#### What you are asked to do
From the first line to the last, copy the data exactly.

#### Supplied material

┌────────

Lemma update_product_unbound event e w :
  path_parameter_id event = Raise e ->
  update_product event w = (Raise (unbound_local "product_id"), w).
Proof. intros E. unfold update_product. now rewrite E. Qed.

Lemma delete_product_unbound event e w :
  path_parameter_id event = Raise e ->
  delete_product event w = (Raise (unbound_local "product_id"), w).
Proof. intros E. unfold delete_product. now rewrite E. Qed.

(** C2, at a request the router lets through: a PUT on "/products/p1" whose
    [pathParameters] is null. The first statement of the [try] block of
    [update_product] raises, the [except] clause reads [product_id], which is
    not bound, and the [UnboundLocalError] leaves [lambda_handler]: no response
    is returned. The same holds for DELETE. *)
Theorem put_without_path_parameters_raises (w : world) :
  lambda_handler (request "/products/p1" "PUT" VNone (VStr "{}")) w
  = (Raise (unbound_local "product_id"), w)
  /\ lambda_handler (request "/products/p1" "DELETE" VNone VNone) w
     = (Raise (unbound_local "product_id"), w).
Proof. split; reflexivity. Qed.

End Escapes.

(** ** The shape of failure responses *)

Lemma bind_ok_inv {A B} (m : M A) (f : A -> M B) w b w' :
  (m ≫= f) w = (Ok b, w') -> exists a w1, m w = (Ok a, w1) /\ f a w1 = (Ok b, w').
Proof.
  unfold mbind, M_bind. destruct (m w) as [[a|e] w1]; [eauto | discriminate].
Qed.

Lemma try_except_inv {A} (m : M A) h w r :
  try_except m h w = r ->
  (exists a w', m w = (Ok a, w') /\ r = (Ok a, w'))
  \/ (exists e w', m w = (Raise e, w') /\ r = h e w').
Proof.
  unfold try_except. destruct (m w) as [[a|e] w']; intros <-; eauto.
Qed.

(** Inverts, one after the other, the steps of a computation that is known to
    have returned. *)
Ltac returned H :=
  repeat (let a := fresh "a" in let w1 := fresh "w" in let E := fresh "E" in
          apply bind_ok_inv in H; destruct H as (a & w1 & E & H)).

Section Failures.

Context {lib : PyLib}.

Lemma list_products_try_status event w r w' :
  list_products_try event w = (Ok r, w') -> statusCode r = 200.
Proof.
  unfold list_products_try. intros Hr. returned Hr. now inversion Hr.
Qed.

Lemma get_product_try_status event w r w' :
  get_product_try event w = (Ok r, w') ->
  statusCode r = 200
  \/ (statusCode r = 404 /\ body r = VDict [("error", VStr "Product not found")]).
Proof.
  unfold get_product_try. intros Hr. returned Hr.
  destruct (negb (truthy a1)).
  - inversion Hr. right. split; reflexivity.
  - returned Hr. inversion Hr. now left.
Qed.

Lemma create_product_try_status event w r w' :
  create_product_try event w = (Ok r, w') -> statusCode r = 200.
Proof.
  unfold create_product_try. intros Hr. returned Hr. now inversion Hr.
Qed.

Lemma update_product_try_status product_id event w r w' :
  update_product_try product_id event w = (Ok r, w') -> statusCode r = 200.
Proof.
  unfold update_product_try. intros Hr. returned Hr. now inversion Hr.
Qed.

Lemma delete_product_try_status product_id event w r w' :
  delete_product_try product_id event w = (Ok r, w') -> statusCode r = 200.
Proof.
  unfold delete_product_try. intros Hr. returned Hr. now inversion Hr.
Qed.

Lemma checkout_try_status event w r w' :
  checkout_try event w = (Ok r, w') -> statusCode r = 200.
Proof.
  unfold checkout_try. intros Hr. returned Hr. now inversion Hr.
Qed.

(** What [lambda_handler] returns is what one of the six handlers returns, or
    the fixed response for a request that matches no route. *)
Lemma lambda_handler_serves event w r w' :
  lambda_handler event w = (Ok r, w') ->
  list_products event w = (Ok r, w') \/ get_product event w = (Ok r, w')
  \/ create_product event w = (Ok r, w') \/ update_product event w = (Ok r, w')
  \/ delete_product event w = (Ok r, w') \/ checkout event w = (Ok r, w')
  \/ (r = invalid_route /\ w' = w).
Proof.
  unfold lambda_handler.
  destruct (eq_str _ "/products" && eq_str _ "GET"); [tauto|].
  destruct (py_startswith _ _) as [b|e]; [|discriminate].
  rewrite bind_lift_ok; cbv beta.
  destruct (b && eq_str _ "GET"); [tauto|].
  destruct (eq_str _ "/products" && eq_str _ "POST"); [tauto|].
  rewrite bind_lift_ok; cbv beta.
  destruct (b && eq_str _ "PUT"); [tauto|].
  rewrite bind_lift_ok; cbv beta.
  destruct (b && eq_str _ "DELETE"); [tauto|].
  destruct (eq_str _ "/checkout" && eq_str _ "POST"); [tauto|].
  intros Hr. inversion Hr. tauto.
Qed.
(** * Network log parser: a shallow embedding of [scripts/network_log_parser.py]

    The development follows the layout of the script:
    - Python strings and the character tests used by [re];
    - the fragment of [re] that the [PATTERNS] table needs, as a
      backtracking matcher with Python's priorities (leftmost, alternatives
      in order, greedy and lazy repetition), together with a declarative
      reading that the matcher is proved sound and complete for;
    - [float] on the decimal literals the recognizers can capture;
    - [Counter] and [defaultdict(int)] as insertion-ordered tables;
    - the class [NetworkLogParser]: [load], [parse] and its helpers, [report];
    - the properties.

    Characters.  A Python [str] is a sequence of code points.  The model
    takes [ascii] as the code points U+0000..U+00FF; [\d], [\s], [\w],
    [str.strip] and case folding are those of CPython restricted to that
    range.  Lines with code points above U+00FF are outside the model. *)

From Stdlib Require Import Ascii String DecimalString ZArith QArith Lia Bool
  Arith List.
Import ListNotations.

Set Implicit Arguments.

(** ** Strings *)

Definition str := list ascii.

Coercion list_ascii_of_string : string >-> list.

Open Scope string_scope.
Open Scope list_scope.
Open Scope nat_scope.

Module Chars.

Definition code (c : ascii) : N := N_of_ascii c.

Definition in_range (lo hi : N) (c : ascii) : bool :=
  (N.leb lo (code c) && N.leb (code c) hi)%bool.

Definition is_code (n : N) (c : ascii) : bool := N.eqb (code c) n.

(** [\d]: Unicode decimal digits; below U+0100 these are [0-9]. *)
Definition is_digit (c : ascii) : bool := in_range 48 57 c.

(** [\s] and [str.isspace]: below U+0100 these are U+0009..U+000D,
    U+001C..U+0020, U+0085 and U+00A0. *)
Definition is_space (c : ascii) : bool :=
  in_range 9 13 c || in_range 28 32 c || is_code 133 c || is_code 160 c.

Definition is_upper_az (c : ascii) : bool := in_range 65 90 c.
Definition is_lower_az (c : ascii) : bool := in_range 97 122 c.

(** [str.isalnum] below U+0100: the ASCII letters and digits, the letters
    of the Latin-1 supplement, and the numeric characters U+00B2, U+00B3,
    U+00B9, U+00BC..U+00BE. *)
Definition is_alnum (c : ascii) : bool :=
  is_digit c || is_upper_az c || is_lower_az c
  || is_code 170 c || is_code 178 c || is_code 179 c || is_code 181 c
  || is_code 185 c || is_code 186 c || in_range 188 190 c
  || in_range 192 214 c || in_range 216 246 c || in_range 248 255 c.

└────────

#### Task solution
Lemma update_product_unbound event e w :
  path_parameter_id event = Raise e ->
  update_product event w = (Raise (unbound_local "product_id"), w).
Proof. intros E. unfold update_product. now rewrite E. Qed.

Lemma delete_product_unbound event e w :
  path_parameter_id event = Raise e ->
  delete_product event w = (Raise (unbound_local "product_id"), w).
Proof. intros E. unfold delete_product. now rewrite E. Qed.

(** C2, at a request the router lets through: a PUT on "/products/p1" whose
    [pathParameters] is null. The first statement of the [try] block of
    [update_product] raises, the [except] clause reads [product_id], which is
    not bound, and the [UnboundLocalError] leaves [lambda_handler]: no response
    is returned. The same holds for DELETE. *)
Theorem put_without_path_parameters_raises (w : world) :
  lambda_handler (request "/products/p1" "PUT" VNone (VStr "{}")) w
  = (Raise (unbound_local "product_id"), w)
  /\ lambda_handler (request "/products/p1" "DELETE" VNone VNone) w
     = (Raise (unbound_local "product_id"), w).
Proof. split; reflexivity. Qed.

End Escapes.

(** ** The shape of failure responses *)

Lemma bind_ok_inv {A B} (m : M A) (f : A -> M B) w b w' :
  (m ≫= f) w = (Ok b, w') -> exists a w1, m w = (Ok a, w1) /\ f a w1 = (Ok b, w').
Proof.
  unfold mbind, M_bind. destruct (m w) as [[a|e] w1]; [eauto | discriminate].
Qed.

Lemma try_except_inv {A} (m : M A) h w r :
  try_except m h w = r ->
  (exists a w', m w = (Ok a, w') /\ r = (Ok a, w'))
  \/ (exists e w', m w = (Raise e, w') /\ r = h e w').
Proof.
  unfold try_except. destruct (m w) as [[a|e] w']; intros <-; eauto.
Qed.

(** Inverts, one after the other, the steps of a computation that is known to
    have returned. *)
Ltac returned H :=
  repeat (let a := fresh "a" in let w1 := fresh "w" in let E := fresh "E" in
          apply bind_ok_inv in H; destruct H as (a & w1 & E & H)).

Section Failures.

Context {lib : PyLib}.

Lemma list_products_try_status event w r w' :
  list_products_try event w = (Ok r, w') -> statusCode r = 200.
Proof.
  unfold list_products_try. intros Hr. returned Hr. now inversion Hr.
Qed.

Lemma get_product_try_status event w r w' :
  get_product_try event w = (Ok r, w') ->
  statusCode r = 200
  \/ (statusCode r = 404 /\ body r = VDict [("error", VStr "Product not found")]).
Proof.
  unfold get_product_try. intros Hr. returned Hr.
  destruct (negb (truthy a1)).
  - inversion Hr. right. split; reflexivity.
  - returned Hr. inversion Hr. now left.
Qed.

Lemma create_product_try_status event w r w' :
  create_product_try event w = (Ok r, w') -> statusCode r = 200.
Proof.
  unfold create_product_try. intros Hr. returned Hr. now inversion Hr.
Qed.

Lemma update_product_try_status product_id event w r w' :
  update_product_try product_id event w = (Ok r, w') -> statusCode r = 200.
Proof.
  unfold update_product_try. intros Hr. returned Hr. now inversion Hr.
Qed.

Lemma delete_product_try_status product_id event w r w' :
  delete_product_try product_id event w = (Ok r, w') -> statusCode r = 200.
Proof.
  unfold delete_product_try. intros Hr. returned Hr. now inversion Hr.
Qed.

Lemma checkout_try_status event w r w' :
  checkout_try event w = (Ok r, w') -> statusCode r = 200.
Proof.
  unfold checkout_try. intros Hr. returned Hr. now inversion Hr.
Qed.

(** What [lambda_handler] returns is what one of the six handlers returns, or
    the fixed response for a request that matches no route. *)
Lemma lambda_handler_serves event w r w' :
  lambda_handler event w = (Ok r, w') ->
  list_products event w = (Ok r, w') \/ get_product event w = (Ok r, w')
  \/ create_product event w = (Ok r, w') \/ update_product event w = (Ok r, w')
  \/ delete_product event w = (Ok r, w') \/ checkout event w = (Ok r, w')
  \/ (r = invalid_route /\ w' = w).
Proof.
  unfold lambda_handler.
  destruct (eq_str _ "/products" && eq_str _ "GET"); [tauto|].
  destruct (py_startswith _ _) as [b|e]; [|discriminate].
  rewrite bind_lift_ok; cbv beta.
  destruct (b && eq_str _ "GET"); [tauto|].
  destruct (eq_str _ "/products" && eq_str _ "POST"); [tauto|].
  rewrite bind_lift_ok; cbv beta.
  destruct (b && eq_str _ "PUT"); [tauto|].
  rewrite bind_lift_ok; cbv beta.
  destruct (b && eq_str _ "DELETE"); [tauto|].
  destruct (eq_str _ "/checkout" && eq_str _ "POST"); [tauto|].
  intros Hr. inversion Hr. tauto.
Qed.
(** * Network log parser: a shallow embedding of [scripts/network_log_parser.py]

    The development follows the layout of the script:
    - Python strings and the character tests used by [re];
    - the fragment of [re] that the [PATTERNS] table needs, as a
      backtracking matcher with Python's priorities (leftmost, alternatives
      in order, greedy and lazy repetition), together with a declarative
      reading that the matcher is proved sound and complete for;
    - [float] on the decimal literals the recognizers can capture;
    - [Counter] and [defaultdict(int)] as insertion-ordered tables;
    - the class [NetworkLogParser]: [load], [parse] and its helpers, [report];
    - the properties.

    Characters.  A Python [str] is a sequence of code points.  The model
    takes [ascii] as the code points U+0000..U+00FF; [\d], [\s], [\w],
    [str.strip] and case folding are those of CPython restricted to that
    range.  Lines with code points above U+00FF are outside the model. *)

From Stdlib Require Import Ascii String DecimalString ZArith QArith Lia Bool
  Arith List.
Import ListNotations.

Set Implicit Arguments.

(** ** Strings *)

Definition str := list ascii.

Coercion list_ascii_of_string : string >-> list.

Open Scope string_scope.
Open Scope list_scope.
Open Scope nat_scope.

Module Chars.

Definition code (c : ascii) : N := N_of_ascii c.

Definition in_range (lo hi : N) (c : ascii) : bool :=
  (N.leb lo (code c) && N.leb (code c) hi)%bool.

Definition is_code (n : N) (c : ascii) : bool := N.eqb (code c) n.

(** [\d]: Unicode decimal digits; below U+0100 these are [0-9]. *)
Definition is_digit (c : ascii) : bool := in_range 48 57 c.

(** [\s] and [str.isspace]: below U+0100 these are U+0009..U+000D,
    U+001C..U+0020, U+0085 and U+00A0. *)
Definition is_space (c : ascii) : bool :=
  in_range 9 13 c || in_range 28 32 c || is_code 133 c || is_code 160 c.

Definition is_upper_az (c : ascii) : bool := in_range 65 90 c.
Definition is_lower_az (c : ascii) : bool := in_range 97 122 c.

(** [str.isalnum] below U+0100: the ASCII letters and digits, the letters
    of the Latin-1 supplement, and the numeric characters U+00B2, U+00B3,
    U+00B9, U+00BC..U+00BE. *)
Definition is_alnum (c : ascii) : bool :=
  is_digit c || is_upper_az c || is_lower_az c
  || is_code 170 c || is_code 178 c || is_code 179 c || is_code 181 c
  || is_code 185 c || is_code 186 c || in_range 188 190 c
  || in_range 192 214 c || in_range 216 246 c || in_range 248 255 c.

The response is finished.